QS. An-Nisa [4] : 36
Dan sembahlah Allah dan janganlah kamu mempersekutukan-Nya dengan sesuatu apa pun. Dan berbuat-baiklah kepada kedua orang tua, karib-kerabat, anak-anak yatim, orang-orang miskin, tetangga dekat dan tetangga jauh, teman sejawat, ibnu sabil dan hamba sahaya yang kamu miliki. Sungguh, Allah tidak menyukai orang yang sombong dan membanggakan diri,
Sembahlah Allah dan tunduklah kepada-Nya semata, jangan mengangkat sekutu bagi-Nya dalam rububiyah dan ibadah. Berbuat baiklah kepada bapak ibu, tunaikan hak keduanya dan hak-hak para kerabat, anak-anak yang ditinggal mati oleh bapak mereka saat mereka belum berusia dewasa, orang-orang yang membutuhkan yang tidak mempunyai apa yang mencukupi dan menutup kebutuhan mereka, tetangga yang dekat dan tetangga yang jauh, kawan dalam perjalanan dan saat tinggal, musafir yang memerlukan dan hamba sahaya baik laki-laki maupun wanita. Sesungguhnya Allah tidak menyukai hamba-hamba-Nya yang menyombongkan diri yang merasa lebih tinggi dari manusia lainnya.
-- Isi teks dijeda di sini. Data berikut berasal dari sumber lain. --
(** * Kraus-operator channels of [pennylane/ops/channel.py]

    A shallow embedding of the five channel classes of the module and of
    the NumPy operations they call, followed by the properties of the
    Kraus matrices they return.

    Numbers.  The source computes with NumPy [float64] and [complex128]
    values.  They are modelled by the real numbers of the Standard
    Library and by pairs of reals: rounding, infinities and NaN are not
    modelled, so [np.sqrt] is the real square root and is only meaningful
    on non-negative arguments (the documented parameter domains).

    Exceptions.  A call either returns a value or raises a Python
    exception; [result] records which, and the exception carries the
    message of the source.

    Methods.  Each [_kraus_matrices] is a class method [(cls, *params)]
    that never reads [cls]; it is modelled as a function of the tuple
    [params]. *)

From Stdlib Require Import String Reals Lra Lia Arith Bool List.
Import ListNotations.

Local Open Scope R_scope.

(** ** Complex numbers *)

Record C : Type := mkC { Re : R; Im : R }.

Definition RtoC (x : R) : C := mkC x 0.
Definition C0 : C := RtoC 0.
Definition C1 : C := RtoC 1.
(** The imaginary unit, [1j]. *)
Definition Ci : C := mkC 0 1.

Definition Cplus (a b : C) : C := mkC (Re a + Re b) (Im a + Im b).
Definition Copp (a : C) : C := mkC (- Re a) (- Im a).
Definition Cminus (a b : C) : C := Cplus a (Copp b).
Definition Cmult (a b : C) : C :=
  mkC (Re a * Re b - Im a * Im b) (Re a * Im b + Im a * Re b).
Definition Cconj (a : C) : C := mkC (Re a) (- Im a).
(** [abs] of a complex number. *)
Definition Cmod (a : C) : R := sqrt (Re a * Re a + Im a * Im a).

Definition Csum (l : list C) : C := fold_right Cplus C0 l.

(** Comparison of reals as a boolean, as [<=] is in Python. *)
Definition Rleb (x y : R) : bool := if Rle_dec x y then true else false.

(** ** Python results *)

Inductive exception : Type :=
| ValueError (msg : string)
| IndexError (msg : string).

Inductive result (A : Type) : Type :=
| Return (a : A)
| Raise (e : exception).

Arguments Return {A} a.
Arguments Raise {A} e.

Definition bind {A B : Type} (r : result A) (k : A -> result B) : result B :=
  match r with
  | Return a => k a
  | Raise e => Raise e
  end.

Notation "x <- r ;; k" := (bind r (fun x => k))
  (at level 61, r at next level, right associativity).

(** [t[i]] on a tuple. *)
Definition tuple_getitem {A : Type} (t : list A) (i : nat) : result A :=
  match nth_error t i with
  | Some x => Return x
  | None => Raise (IndexError "tuple index out of range")
  end.

(** [l[i]] on a list. *)
Definition list_getitem {A : Type} (l : list A) (i : nat) : result A :=
  match nth_error l i with
  | Some x => Return x
  | None => Raise (IndexError "list index out of range")
  end.

(** [all(f(x) for x in l)]: the generator is consumed from the left and
    stops at the first false element; an exception raised by [f] on the
    way is raised by [all]. *)
Fixpoint all {A : Type} (f : A -> result bool) (l : list A) : result bool :=
  match l with
  | [] => Return true
  | x :: xs => b <- f x ;; if b then all f xs else Return false
  end.

(** ** NumPy arrays *)

(** An array is its shape and its elements in row-major order. *)
Record ndarray : Type := mk_ndarray { shape : list nat; data : list C }.

Definition ndim (K : ndarray) : nat := length (shape K).

Definition size (s : list nat) : nat := fold_right Nat.mul 1%nat s.

(** [s == t] on two shapes, which are tuples of numbers. *)
Definition shape_eqb (s t : list nat) : bool :=
  if list_eq_dec Nat.eq_dec s t then true else false.

(** Every array NumPy builds has as many elements as its shape says. *)
Definition well_formed (K : ndarray) : Prop :=
  length (data K) = size (shape K).

(** The elements [f i j] of an [r] x [c] matrix, row after row. *)
Definition tabulate2 (r c : nat) (f : nat -> nat -> C) : list C :=
  flat_map (fun i => map (f i) (seq 0 c)) (seq 0 r).

(** Element [(j, k)] of row-major data with rows of length [n]. *)
Definition get2 (n : nat) (d : list C) (j k : nat) : C :=
  nth (j * n + k) d C0.

(** Element [(a, j, k)] of row-major data of an array of shape
    [(_, m, n)]. *)
Definition get3 (m n : nat) (d : list C) (a j k : nat) : C :=
  nth ((a * m + j) * n + k) d C0.

Module np.

(** [np.sqrt(x)] for a real [x >= 0].  On a negative [x] NumPy returns
    [nan], which the reals have not: the value of the model there (0) is
    not the value of the source, and the theorems that depend on the
    values of the matrices are stated on [[0, 1]]. *)
Definition sqrt (x : R) : R := R_sqrt.sqrt x.

(** [np.array(rows)] for a nested list of numbers whose rows have the
    length of the first. *)
Definition array2 (rows : list (list C)) : ndarray :=
  mk_ndarray [length rows; length (hd [] rows)] (concat rows).

(** [np.diag(v)] for a 1-D [v]. *)
Definition diag (v : list C) : ndarray :=
  mk_ndarray [length v; length v]
    (tabulate2 (length v) (length v)
       (fun i j => if Nat.eqb i j then nth i v C0 else C0)).

(** [np.eye(n)]. *)
Definition eye (n : nat) : ndarray :=
  mk_ndarray [n; n] (tabulate2 n n (fun i j => if Nat.eqb i j then C1 else C0)).

(** [s * K] for a real scalar [s], which is [np.multiply(s, K)]. *)
Definition multiply (s : R) (K : ndarray) : ndarray :=
  mk_ndarray (shape K) (map (Cmult (RtoC s)) (data K)).

(** [K.conj()]. *)
Definition conj (K : ndarray) : ndarray :=
  mk_ndarray (shape K) (map Cconj (data K)).

(** [np.array(K_list)] for a list of arrays of one shape: the arrays are
    stacked along a new first axis.  On the empty list the result is the
    empty 1-D array, of shape [(0,)]. *)
Definition array (K_list : list ndarray) : ndarray :=
  mk_ndarray
    (length K_list :: match K_list with [] => [] | K :: _ => shape K end)
    (concat (map data K_list)).

(** [np.einsum("ajk,ajl->kl", A, B)].  Each operand must have the three
    axes its subscripts name, and the axes [a] and [j] of both must
    agree; element [(k, l)] of the result is the sum over [a] and [j] of
    [A[a,j,k] * B[a,j,l]].  The messages are those of NumPy, the last two
    shortened. *)
Definition einsum_too_many_subscripts (operand : string) : string :=
  "einstein sum subscripts string contains too many subscripts for operand "
  ++ operand.
Definition einsum_too_many_dimensions : string :=
  "operand has more dimensions than subscripts given in einstein sum".
Definition einsum_cannot_broadcast : string :=
  "operands could not be broadcast together".

Definition einsum_axes (operand : string) (A : ndarray)
  : result (nat * nat * nat) :=
  match shape A with
  | [a; j; k] => Return (a, j, k)
  | s =>
      Raise (ValueError
        (if Nat.ltb (length s) 3 then einsum_too_many_subscripts operand
         else einsum_too_many_dimensions))
  end.

Definition einsum_ajk_ajl_kl (A B : ndarray) : result ndarray :=
  axes_A <- einsum_axes "0" A ;;
  axes_B <- einsum_axes "1" B ;;
  let '(a, j, k) := axes_A in
  let '(a', j', l) := axes_B in
  if Nat.eqb a a' && Nat.eqb j j' then
    Return (mk_ndarray [k; l]
      (tabulate2 k l (fun k' l' =>
         Csum (map (fun a' =>
           Csum (map (fun j' =>
             Cmult (get3 j k (data A) a' j' k') (get3 j l (data B) a' j' l'))
             (seq 0 j)))
           (seq 0 a)))))
  else Raise (ValueError einsum_cannot_broadcast).

(** [np.allclose(A, B)] with the default tolerances, for two arrays of
    one shape: every element of [A] is within [atol + rtol * abs(b)] of
    the element [b] of [B] at its place. *)
Definition rtol : R := 1 / 100000.
Definition atol : R := 1 / 100000000.

Definition isclose (a b : C) : bool :=
  Rleb (Cmod (Cminus a b)) (atol + rtol * Cmod b).

Definition allclose (A B : ndarray) : bool :=
  forallb (fun ab => isclose (fst ab) (snd ab)) (combine (data A) (data B)).

End np.

(** ** The channel classes *)

(** [num_wires] is a number of wires or the sentinel [AnyWires] of
    [pennylane.operation]. *)
Inductive wires_count : Type :=
| Wires (n : nat)
| AnyWires.

(** [gamma, p = params]. *)
Definition unpack2 {A : Type} (params : list A) : result (A * A) :=
  match params with
  | [] => Raise (ValueError "not enough values to unpack (expected 2, got 0)")
  | [_] => Raise (ValueError "not enough values to unpack (expected 2, got 1)")
  | [x; y] => Return (x, y)
  | _ => Raise (ValueError "too many values to unpack (expected 2)")
  end.

Module AmplitudeDamping.

Definition num_params : nat := 1.
Definition num_wires : wires_count := Wires 1.
Definition par_domain : string := "R".
Definition grad_method : option string := Some "F"%string.

Definition _kraus_matrices (params : list R) : result (list ndarray) :=
  gamma <- tuple_getitem params 0 ;;
  let K0 := np.diag [RtoC 1; RtoC (np.sqrt (1 - gamma))] in
  let K1 := np.multiply (np.sqrt gamma) (np.array2 [[C0; C1]; [C0; C0]]) in
  Return [K0; K1].

End AmplitudeDamping.

Module GeneralizedAmplitudeDamping.

Definition num_params : nat := 2.
Definition num_wires : wires_count := Wires 1.
Definition par_domain : string := "R".
Definition grad_method : option string := Some "F"%string.

Definition _kraus_matrices (params : list R) : result (list ndarray) :=
  gp <- unpack2 params ;;
  let gamma := fst gp in
  let p := snd gp in
  let K0 := np.multiply (np.sqrt p) (np.diag [RtoC 1; RtoC (np.sqrt (1 - gamma))]) in
  let K1 := np.multiply (np.sqrt p * np.sqrt gamma) (np.array2 [[C0; C1]; [C0; C0]]) in
  let K2 := np.multiply (np.sqrt (1 - p)) (np.diag [RtoC (np.sqrt (1 - gamma)); RtoC 1]) in
  let K3 := np.multiply (np.sqrt (1 - p) * np.sqrt gamma) (np.array2 [[C0; C0]; [C1; C0]]) in
  Return [K0; K1; K2; K3].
Allah سُبْحَانَهُ وَ تَعَالَى memerintahkan kepada hamba-hamba-Nya agar menyembah Dia semata, tiada sekutu bagi Dia. Karena sesungguhnya Dialah Yang Maha Pencipta, Maha Pemberi rezeki, Yang memberi nikmat, Yang memberikan karunia kepada makhluk-Nya dalam semua waktu dan keadaan. Dialah Yang berhak untuk disembah oleh mereka dengan mengesakan-Nya dan tidak mempersekutukan-Nya dengan sesuatu pun dari makhluk-Nya. Seperti yang disebutkan di dalam sabda Nabi صَلَّى اللهُ عَلَيْهِ وَسَلَّمَ kepada Mu’az ibnu Jabal:
“Tahukah kamu, apakah hak Allah atas hamba-hamba-Nya?” Mu’az menjawab, “Allah dan Rasul-Nya lebih mengetahui.” Nabi صَلَّى اللهُ عَلَيْهِ وَسَلَّمَ bersabda, “Hendaknya mereka menyembah-Nya dan tidak mempersekutukan-Nya dengan sesuatu pun.” Antara lain Nabi صَلَّى اللهُ عَلَيْهِ وَسَلَّمَ bersabda pula: Tahukah kamu, apakah hak hamba-hamba Allah atas Allah, apabila mereka mengerjakan hal tersebut? Yaitu Dia tidak akan mengazab mereka.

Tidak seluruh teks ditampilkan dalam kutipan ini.